• Collected data:
________________

(* ===== verification/ActivationCanary.v ===== *)
(** * The canaries of an activation

    The renewal in [src/activation_canary.rs]: an activation receipt is only committed after
    a reboot was seen, after the runtime canary ran between fixtures and listeners of the
    host without touching them, and after systemd was seen to clean up units whose time,
    owner or peer is gone. Files, listeners, the supervision of a launched unit and the
    commands for units are calls of their own kinds. Times are in milliseconds. *)

From S2P Require Import Prelude Effects Text Net Paths HostFiles Digest WorkBudget Descriptors HostPaths Webex Serde.
From S2P Require Import CanaryProtocol CodexLauncher LauncherClient ConfigActions IsolatedPlan IsolatedRun IsolatedWorkspace.
From S2P Require Import RunnerInput Activation RebootChallenge CanaryHost.

Local Open Scope N_scope.

Definition ACTIVATION_LOCK_PATH : path := lit "/run/webex-codex-activation/renew.lock".
Definition SHELL_PATH : str := lit "/bin/sh".
Definition PROC_NET_UNIX : path := lit "/proc/net/unix".
Definition FIXTURE_MAX_BYTES : N := 64 * 1024.
Definition COMMAND_TIMEOUT : N := 30000.
Definition UNIT_STATE_TIMEOUT : N := 15000.
Definition DEPENDENCY_SOCKET_READY_TIMEOUT : N := 60000.
Definition BOT_PEER_EXIT_CANARY_TIMEOUT_SECONDS : N := 30.
Definition EWOULDBLOCK : N := 11.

________________

• Work request:
Collect each line above holding the string "after".

• Task response:
    The renewal in [src/activation_canary.rs]: an activation receipt is only committed after
    a reboot was seen, after the runtime canary ran between fixtures and listeners of the
    host without touching them, and after systemd was seen to clean up units whose time,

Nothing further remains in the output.